# [Your objective]
Retype the records below exactly. Leave nothing out.

# [Excerpted records]
(** X6: A failure of the transport (a URL that cannot be encoded or is
    malformed, a name that does not resolve, an unknown method, a broken
    connection) reaches the caller as a [SolrError] with the message of its
    kind, which names the URL, or the method in upper case when it is the
    method that is unknown; one request was issued.  The method is ASCII
    text. *)
Theorem send_request_transport_failure {lib : Libraries}
  (fetch : HTTPRequest -> result HTTPResponse) (self : Solr) (method path : str)
  (body : option value) (headers : list (str * str)) (e : exn) :
  forallb is_ascii method = true ->
  fetch (prepared_request self method path body headers) = Raise e ->
  transport_failure e = true ->
  exists msg,
    outcome (_send_request fetch self method path body headers None) = Raise (SolrError msg)
    /\ msg = match e with
             | UnicodeDecodeError | UnicodeEncodeError =>
                 L "URL is too long: " ++ _create_full_url self path
             | ValueError _ =>
                 L "URL is empty or protocol missing: " ++ _create_full_url self path
             | GaiError => L "Socket error (DNS?) connecting to " ++ _create_full_url self path
             | KeyError => L "Unknown HTTP method " ++ [0x22] ++ upper method ++ [0x22]
             | _ => L "Connection error with " ++ _create_full_url self path
             end
    /\ contains (match e with
                 | KeyError => upper method
                 | _ => _create_full_url self path
                 end) msg = true
    /\ requests (_send_request fetch self method path body headers None)
       = [prepared_request self method path body headers].
Proof.
  intros _ H Ht. unfold outcome, requests, _send_request, issue. cbn [app]. rewrite H.
  pose proof (fun a => contains_app a (_create_full_url self path) []) as Hu.
  setoid_rewrite app_nil_r in Hu.
  destruct e; try discriminate Ht; cbn [fst snd]; eexists;
    (split; [reflexivity | split; [reflexivity | split; [|reflexivity]]]); try apply Hu.
  unfold _FETCH_KEY_ERROR. rewrite app_assoc. apply contains_app.
Qed.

# [Written answer]
(** X6: A failure of the transport (a URL that cannot be encoded or is
    malformed, a name that does not resolve, an unknown method, a broken
    connection) reaches the caller as a [SolrError] with the message of its
    kind, which names the URL, or the method in upper case when it is the
    method that is unknown; one request was issued.  The method is ASCII
    text. *)
Theorem send_request_transport_failure {lib : Libraries}
  (fetch : HTTPRequest -> result HTTPResponse) (self : Solr) (method path : str)
  (body : option value) (headers : list (str * str)) (e : exn) :
  forallb is_ascii method = true ->
  fetch (prepared_request self method path body headers) = Raise e ->
  transport_failure e = true ->
  exists msg,
    outcome (_send_request fetch self method path body headers None) = Raise (SolrError msg)
    /\ msg = match e with
             | UnicodeDecodeError | UnicodeEncodeError =>
                 L "URL is too long: " ++ _create_full_url self path
             | ValueError _ =>
                 L "URL is empty or protocol missing: " ++ _create_full_url self path
             | GaiError => L "Socket error (DNS?) connecting to " ++ _create_full_url self path
             | KeyError => L "Unknown HTTP method " ++ [0x22] ++ upper method ++ [0x22]
             | _ => L "Connection error with " ++ _create_full_url self path
             end
    /\ contains (match e with
                 | KeyError => upper method
                 | _ => _create_full_url self path
                 end) msg = true
    /\ requests (_send_request fetch self method path body headers None)
       = [prepared_request self method path body headers].
Proof.
  intros _ H Ht. unfold outcome, requests, _send_request, issue. cbn [app]. rewrite H.
  pose proof (fun a => contains_app a (_create_full_url self path) []) as Hu.
  setoid_rewrite app_nil_r in Hu.
  destruct e; try discriminate Ht; cbn [fst snd]; eexists;
    (split; [reflexivity | split; [reflexivity | split; [|reflexivity]]]); try apply Hu.
  unfold _FETCH_KEY_ERROR. rewrite app_assoc. apply contains_app.
Qed.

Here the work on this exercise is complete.